Exercise objective: Go through the data and copy each line where the string "Hlist" appears.

Input records:
--- START ---
Lemma validators_with_rules element rules value l :
  validators RegExp (with_rules element rules) value l = validators RegExp element value l.
Proof.
  induction l as [|rule l IH]; simpl; [reflexivity|].
  rewrite check_with_rules, IH. reflexivity.
Qed.

(** X1. Rules that no branch of [validateInput] handles (a [type] other
    than ["length"] and ["pattern"], or a length rule whose operator is
    neither ["gt"] nor ["gte"]) have no effect: the result is the same
    with those rules deleted from the element. *)
Theorem unrecognised_rules_ignored (element : Element) (rules : list Rule) (value : Value) :
  validateInput RegExp (with_rules element rules) value =
  validateInput RegExp (with_rules element (List.filter recognised rules)) value.
Proof.
  unfold validateInput. cbn [validator with_rules].
  rewrite !validators_with_rules. symmetry. apply validators_recognised.
Qed.

Lemma validators_accept element value rules :
  validators RegExp element value rules = Normal None <->
  Forall (fun r => check RegExp element value r = Normal None) rules.
Proof.
  induction rules as [|rule rules IH]; simpl.
  - split; [constructor | reflexivity].
  - destruct (check RegExp element value rule) as [[m|]|] eqn:E; simpl.
    + split; [discriminate | intros H; apply Forall_cons in H as [H _]; simpl in H; congruence].
    + rewrite IH. split; [intros H; constructor; [exact E | exact H]|].
      intros H. apply Forall_cons in H as [_ H]. exact H.
    + split; [discriminate | intros H; apply Forall_cons in H as [H _]; simpl in H; congruence].
Qed.

(** X2. [validateInput] returns [null] exactly when every rule of the
    element, evaluated on the value, neither returns a message nor
    throws: nothing is skipped on the way to an acceptance. *)
Theorem accepted_iff_every_rule_passes (element : Element) (rules : list Rule) (value : Value) :
  validateInput RegExp (with_rules element rules) value = Normal None <->
  Forall (fun r => check RegExp element value r = Normal None) rules.
Proof.
  unfold validateInput. cbn [validator with_rules].
  rewrite validators_with_rules. apply validators_accept.
Qed.

(** X3. Whether a value is accepted does not depend on the order of the
    rules (only the message reported on a refusal does): a value accepted
    under one order of the rules is accepted under every other. *)
Theorem acceptance_ignores_rule_order (element : Element) (rules rules' : list Rule)
    (value : Value) :
  Permutation rules rules' ->
  validateInput RegExp (with_rules element rules) value = Normal None ->
  validateInput RegExp (with_rules element rules') value = Normal None.
Proof.
  intros Hperm. unfold validateInput. cbn [validator with_rules].
  rewrite !validators_with_rules, !validators_accept.
  intros H. rewrite <- Hperm. exact H.
Qed.

Lemma check_length_longer element rule v w :
  is_length rule = true ->
  (String.length v <= String.length w)%nat ->
  check RegExp element (VStr v) rule = Normal None ->
  check RegExp element (VStr w) rule = Normal None.
Proof.
  destruct rule as [operator n|regexp|t]; simpl; try discriminate.
  intros _ Hlen.
  destruct (String.eqb operator "gt"); simpl.
  - destruct (Z.leb_spec (Z.of_nat (String.length v)) n); [discriminate|].
    destruct (Z.leb_spec (Z.of_nat (String.length w)) n); [lia|].
    destruct (String.eqb operator "gte"); simpl; [|reflexivity].
    destruct (Z.ltb_spec (Z.of_nat (String.length v)) n); [discriminate|].
    destruct (Z.ltb_spec (Z.of_nat (String.length w)) n); [lia | reflexivity].
  - destruct (String.eqb operator "gte"); simpl; [|reflexivity].
    destruct (Z.ltb_spec (Z.of_nat (String.length v)) n); [discriminate|].
    destruct (Z.ltb_spec (Z.of_nat (String.length w)) n); [lia | reflexivity].
Qed.

(** X4. Length rules only bound the length from below: when all the rules
    of an element are length rules and a text is accepted, every text at
    least as long is accepted too. *)
Theorem longer_text_accepted (element : Element) (rules : list Rule) (v w : string) :
  forallb is_length rules = true ->
  (String.length v <= String.length w)%nat ->
  validateInput RegExp (with_rules element rules) (VStr v) = Normal None ->
  validateInput RegExp (with_rules element rules) (VStr w) = Normal None.
Proof.
  intros Hall Hlen. unfold validateInput. cbn [validator with_rules].
  rewrite !validators_with_rules, !validators_accept.
  pose proof (proj1 (forallb_forall _ _) Hall) as Hlength. rewrite !Forall_forall.
  intros H r Hr. apply (check_length_longer element r v w).
  - apply Hlength. apply list_elem_of_In. exact Hr.
  - exact Hlen.
  - apply H, Hr.
Qed.
(** ** index *)

(** A comprehension that succeeds yields, position by position, the
    image of each element. *)
Lemma comprehension_Val {A B} (f : A -> outcome B) (l : list A) (ys : list B) :
  comprehension f l = Val ys → Forall2 (fun x y => f x = Val y) l ys.
Proof.
  revert ys. induction l as [|x l IH]; intros ys; cbn.
  - intros [= <-]. constructor.
  - destruct (f x) as [y|e] eqn:Hx; cbn; [|done].
    destruct (comprehension f l) as [ys'|e]; cbn; [|done].
    intros [= <-]. constructor; [done|]. by apply IH.
Qed.

(** Conversely, elements that each have an image make the comprehension
    succeed with the list of the images, in the elements' order. *)
Lemma comprehension_Forall2 {A B} (f : A -> outcome B)
    (l : list A) (ys : list B) :
  Forall2 (fun x y => f x = Val y) l ys → comprehension f l = Val ys.
Proof.
  induction 1 as [|x y l ys Hx _ IH]; cbn.
  - done.
  - by rewrite Hx, IH.
Qed.

(** C9: when the call is authorized, the instance exists and
    [list_ports], asked for [device_id = instance['uuid']], returns a
    sequence of ports, and [views] pairs each port, position by position,
    with its view, then the response's [interface_attachments] is
    [views]: as many entries as ports, the i-th one the view of the i-th
    port (nothing is filtered out or reordered); with no ports it is the
    empty list. *)
Theorem index_lists_views_in_order :
  ∀ (S : Type) (backend : call -> S -> outcome pyval * S) (s0 s1 s2 s3 : S)
    (req : request) (server_id : string)
    (granted instance uuid data : pyval) (ports views : list pyval),
    backend (authorize (nova_context (environ req))) s0 = (Val granted, s1) →
    backend (compute_api_get (nova_context (environ req)) server_id) s1
      = (Val instance, s2) →
    getitem instance "uuid" = Val uuid →
    backend (network_api_list_ports (nova_context (environ req))
               {[ "device_id" := uuid ]}) s2
      = (Val data, s3) →
    get data "ports" (PList []) = Val (PList ports) →
    Forall2
      (λ port view, _translate_interface_attachment_view port = Val view)
      ports views →
    run backend (index req server_id) s0 =
      Result (Val (Dict {[ "interface_attachments" := PList views ]}))
        [ Called (authorize (nova_context (environ req)));
          Called (compute_api_get (nova_context (environ req)) server_id);
          Called (network_api_list_ports (nova_context (environ req))
                    {[ "device_id" := uuid ]}) ]
        s3
    ∧ length views = length ports
    ∧ (∀ (i : nat) (port : pyval),
         ports !! i = Some port →
         ∃ view, views !! i = Some view
                 ∧ _translate_interface_attachment_view port = Val view)
    ∧ (ports = [] →
       returned (run backend (index req server_id) s0) =
         Val (Dict {[ "interface_attachments" := PList [] ]})).
Proof.
  intros S backend s0 s1 s2 s3 req server_id granted instance uuid data
    ports views Hauth Hget Huuid Hlist Hports Hall.
  assert (run backend (index req server_id) s0 =
      Result (Val (Dict {[ "interface_attachments" := PList views ]}))
        [ Called (authorize (nova_context (environ req)));
          Called (compute_api_get (nova_context (environ req)) server_id);
          Called (network_api_list_ports (nova_context (environ req))
                    {[ "device_id" := uuid ]}) ]
        s3) as Hrun.
  { unfold index, _items. exec. answer Hauth. answer Hget. answer Huuid.
    answer Hlist. answer Hports.
    by rewrite (comprehension_Forall2 _ _ _ Hall). }
  split; [done|]. split; [symmetry; by eapply Forall2_length|].
  split.
  - intros i port Hi.
    destruct (Forall2_lookup_l _ _ _ _ _ Hall Hi) as (view & Hv & Hf).
    by exists view.
  - intros ->. rewrite Hrun. by inversion Hall.
Qed.
(** * py2cs: the Python-to-C# tree walker of [py2cs.py]

    A shallow embedding of the translation engine of [src/py2cs.py] and the
    properties its specification states about it.

    Conventions of the embedding.

    - Python text is [string]; [+] on text is [++]; [sep.join(l)] is
      [String.concat sep l].
    - A Python call either returns or raises.  Every walker therefore returns a
      [result]: [Ok v] for a returned value and [Raised e] for an exception,
      sequenced left to right in the order in which Python evaluates the operands
      of the source expression.
    - Python is dynamically typed and the walkers dispatch with [isinstance], so
      there is one type [node] for everything a walker can be handed: [None],
      statement nodes and expression nodes of the [ast] module.  A node carries
      the attributes that [py2cs.py] reads; attributes that no line of the
      program reads ([ctx], [keywords], [decorator_list], the [orelse] of loops,
      the children of node classes the translator rejects, ...) are left out.
    - A walker that the dispatcher only ever calls on its own node class takes
      that node's attributes as its arguments.  [walk_bin_op], which the
      dispatcher calls on two classes, takes the node.
    - The node classes are those of the [ast] module of Python 3.9 to 3.13, the
      versions that accept the program's annotations and still have [Num] and
      [Str]: an [isinstance] test against these two holds of an [ast.Constant]
      with a numeric, respectively textual, value.
    - The interpreter's recursion limit is not modelled. *)

From Stdlib Require Import ZArith List Bool Lia.
From Stdlib Require Import Strings.String Strings.Ascii Numbers.DecimalString.
From Stdlib Require Numbers.DecimalZ Numbers.DecimalPos.
Import ListNotations.

Set Warnings "-register-all".

Local Open Scope list_scope.
Local Open Scope string_scope.

(** ** Text helpers *)

(** The line feed, tab and double-quote characters of the source's literals. *)
Definition LF : string := String "010"%char EmptyString.
Definition TAB : string := String "009"%char EmptyString.
Definition DQUOTE : string := String "034"%char EmptyString.

(** [sep.join(l)] *)
Definition join (sep : string) (l : list string) : string := String.concat sep l.

(** [str(n)] for a Python [int]. *)
Definition str_int (n : Z) : string := NilZero.string_of_int (Z.to_int n).

(** ** Operator tags

    The classes [operator], [cmpop], [boolop] and [unaryop] of the [ast] module.
    [py2cs.py] tells them apart by [op.__class__.__name__] only, so they form one
    enumeration here. *)
Module Op.

Inductive tag : Type :=
  (* operator *)
  | Add | Sub | Mult | MatMult | Div | Mod | Pow
  | LShift | RShift | BitOr | BitXor | BitAnd | FloorDiv
  (* cmpop *)
  | Eq | NotEq | Lt | LtE | Gt | GtE | Is | IsNot | In | NotIn
  (* boolop *)
  | And | Or
  (* unaryop *)
  | Invert | Not | UAdd | USub.

(** [op.__class__.__name__] *)
Definition class_name (op : tag) : string :=
  match op with
  | Add => "Add" | Sub => "Sub" | Mult => "Mult" | MatMult => "MatMult"
  | Div => "Div" | Mod => "Mod" | Pow => "Pow"
  | LShift => "LShift" | RShift => "RShift" | BitOr => "BitOr"
  | BitXor => "BitXor" | BitAnd => "BitAnd" | FloorDiv => "FloorDiv"
  | Eq => "Eq" | NotEq => "NotEq" | Lt => "Lt" | LtE => "LtE"
  | Gt => "Gt" | GtE => "GtE" | Is => "Is" | IsNot => "IsNot"
  | In => "In" | NotIn => "NotIn"
  | And => "And" | Or => "Or"
  | Invert => "Invert" | Not => "Not" | UAdd => "UAdd" | USub => "USub"
  end.

Definition eq_dec (a b : tag) : {a = b} + {a <> b}.
Proof. decide equality. Defined.

End Op.

(** ** Exceptions and results *)

Inductive exn : Type :=
  (** [Exception("Unsupported statement type: " + str(type(statement)))];
      [kind] is the name of the class of the offending object. *)
  | UnsupportedStatement (kind : string)
  (** [Exception("Unsupported expression type: " + str(type(expression)))] *)
  | UnsupportedExpression (kind : string)
  (** [Exception("Unsupported binary operator: " + str(op))] *)
  | UnsupportedOperator (op : Op.tag)
  (** ['kind' object has no attribute 'attr'] *)
  | AttributeError (kind attr : string)
  (** [list index out of range] *)
  | IndexError.

Inductive result (A : Type) : Type :=
  | Ok (a : A)
  | Raised (e : exn).

Arguments Ok {A} a.
Arguments Raised {A} e.

Definition bind {A B : Type} (m : result A) (k : A -> result B) : result B :=
  match m with
  | Ok a => k a
  | Raised e => Raised e
  end.

Notation "x <- m ;; k" := (bind m (fun x => k))
  (at level 61, m at next level, right associativity).

(** A list comprehension [[f(x) for x in l]]: the elements are computed in order
    and the first exception ends the comprehension. *)
Section Comprehension.
Context {A B : Type}.
Variable f : A -> result B.

Fixpoint comprehension (l : list A) : result (list B) :=
  match l with
  | [] => Ok []
  | x :: xs =>
      y <- f x ;;
      ys <- comprehension xs ;;
      Ok (y :: ys)
  end.
End Comprehension.

(** [l[0]]: the first element, or [IndexError] on the empty list. *)
Definition subscript0 {A : Type} (l : list A) : result A :=
  match l with
  | [] => Raised IndexError
  | x :: _ => Ok x
  end.

(** ** The syntax tree *)

(** The value of an [ast.Constant].  A [float], [complex] or [bytes] value is
    carried by the text [str] gives for it, the only thing the translator does
    with such a value. *)
Inductive constant : Type :=
  | KInt (n : Z)
  | KFloat (text : string)
  | KComplex (text : string)
  | KStr (s : string)
  | KBytes (text : string)
  | KBool (b : bool)
  | KNone
  | KEllipsis.

(** [type(value).__name__] *)
Definition constant_type_name (c : constant) : string :=
  match c with
  | KInt _ => "int"
  | KFloat _ => "float"
  | KComplex _ => "complex"
  | KStr _ => "str"
  | KBytes _ => "bytes"
  | KBool _ => "bool"
  | KNone => "NoneType"
  | KEllipsis => "ellipsis"
  end.

(** [ast.arg] and [ast.arguments]: the translator reads [arguments.args] and
    the [arg] of each of its elements. *)
Record arg_ : Type := mk_arg { arg : string }.
Record arguments : Type := mk_arguments { args : list arg_ }.

Inductive node : Type :=
  | NoneObj
  (* stmt: the classes walk_statement dispatches on *)
  | FunctionDef (name : string) (args : arguments) (body : list node) (returns : node)
  | ClassDef (name : string) (bases : list node) (body : list node)
  | Return (value : node)
  | Assign (targets : list node) (value : node)
  | For (target iter : node) (body : list node)
  | While (test : node) (body : list node)
  | If (test : node) (body orelse : list node)
  | Expr (value : node)
  (* stmt: the other classes; three of them have a [value] attribute *)
  | AugAssign (value : node)
  | AnnAssign (value : node)
  | TypeAlias (value : node)
  | AsyncFunctionDef | Delete | AsyncFor | With | AsyncWith | Match
  | Raise | Try | TryStar | Assert | Import | ImportFrom | Global | Nonlocal
  | Pass | Break | Continue
  (* expr: the classes walk_expression dispatches on *)
  | BinOp (left : node) (op : Op.tag) (right : node)
  | BoolOp (op : Op.tag) (values : list node)
  | Compare (left : node) (ops : list Op.tag) (comparators : list node)
  | UnaryOp (op : Op.tag) (operand : node)
  | Lambda (args : arguments) (body : node)
  | Call (func : node) (args : list node)
  | Constant (value : constant)
  | Name (id : string)
  (* expr: the other classes that have a [value] attribute *)
  | NamedExpr (value : node)
  | DictComp (value : node)
  | Await (value : node)
  | Yield (value : node)
  | YieldFrom (value : node)
  | FormattedValue (value : node)
  | Attribute (value : node)
  | Subscript (value : node)
  | Starred (value : node)
  (* expr: the other classes that have none *)
  | IfExp | Dict | SetDisplay | ListComp | SetComp | GeneratorExp
  | JoinedStr | ListDisplay | TupleDisplay | Slice.

(** The root of a tree: [ast.Module], of which [walk_tree] reads [body]. *)
Record module_ : Type := mk_module { module_body : list node }.

(** [type(x).__name__].  [SetDisplay], [ListDisplay] and [TupleDisplay] stand for
    the classes [ast.Set], [ast.List] and [ast.Tuple]. *)
Definition class_name (x : node) : string :=
  match x with
  | NoneObj => "NoneType"
  | FunctionDef _ _ _ _ => "FunctionDef"
  | ClassDef _ _ _ => "ClassDef"
  | Return _ => "Return"
  | Assign _ _ => "Assign"
  | For _ _ _ => "For"
  | While _ _ => "While"
  | If _ _ _ => "If"
  | Expr _ => "Expr"
  | AugAssign _ => "AugAssign"
  | AnnAssign _ => "AnnAssign"
  | TypeAlias _ => "TypeAlias"
  | AsyncFunctionDef => "AsyncFunctionDef"
  | Delete => "Delete"
  | AsyncFor => "AsyncFor"
  | With => "With"
  | AsyncWith => "AsyncWith"
  | Match => "Match"
  | Raise => "Raise"
  | Try => "Try"
  | TryStar => "TryStar"
  | Assert => "Assert"
  | Import => "Import"
  | ImportFrom => "ImportFrom"
  | Global => "Global"
  | Nonlocal => "Nonlocal"
  | Pass => "Pass"
  | Break => "Break"
  | Continue => "Continue"
  | BinOp _ _ _ => "BinOp"
  | BoolOp _ _ => "BoolOp"
  | Compare _ _ _ => "Compare"
  | UnaryOp _ _ => "UnaryOp"
  | Lambda _ _ => "Lambda"
  | Call _ _ => "Call"
  | Constant _ => "Constant"
  | Name _ => "Name"
  | NamedExpr _ => "NamedExpr"
  | DictComp _ => "DictComp"
  | Await _ => "Await"
  | Yield _ => "Yield"
  | YieldFrom _ => "YieldFrom"
  | FormattedValue _ => "FormattedValue"
  | Attribute _ => "Attribute"
  | Subscript _ => "Subscript"
  | Starred _ => "Starred"
  | IfExp => "IfExp"
  | Dict => "Dict"
  | SetDisplay => "Set"
  | ListComp => "ListComp"
  | SetComp => "SetComp"
  | GeneratorExp => "GeneratorExp"
  | JoinedStr => "JoinedStr"
  | ListDisplay => "List"
  | TupleDisplay => "Tuple"
  | Slice => "Slice"
  end.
--- END ---
Written solution:
    ports views Hauth Hget Huuid Hlist Hports Hall.
    answer Hlist. answer Hports.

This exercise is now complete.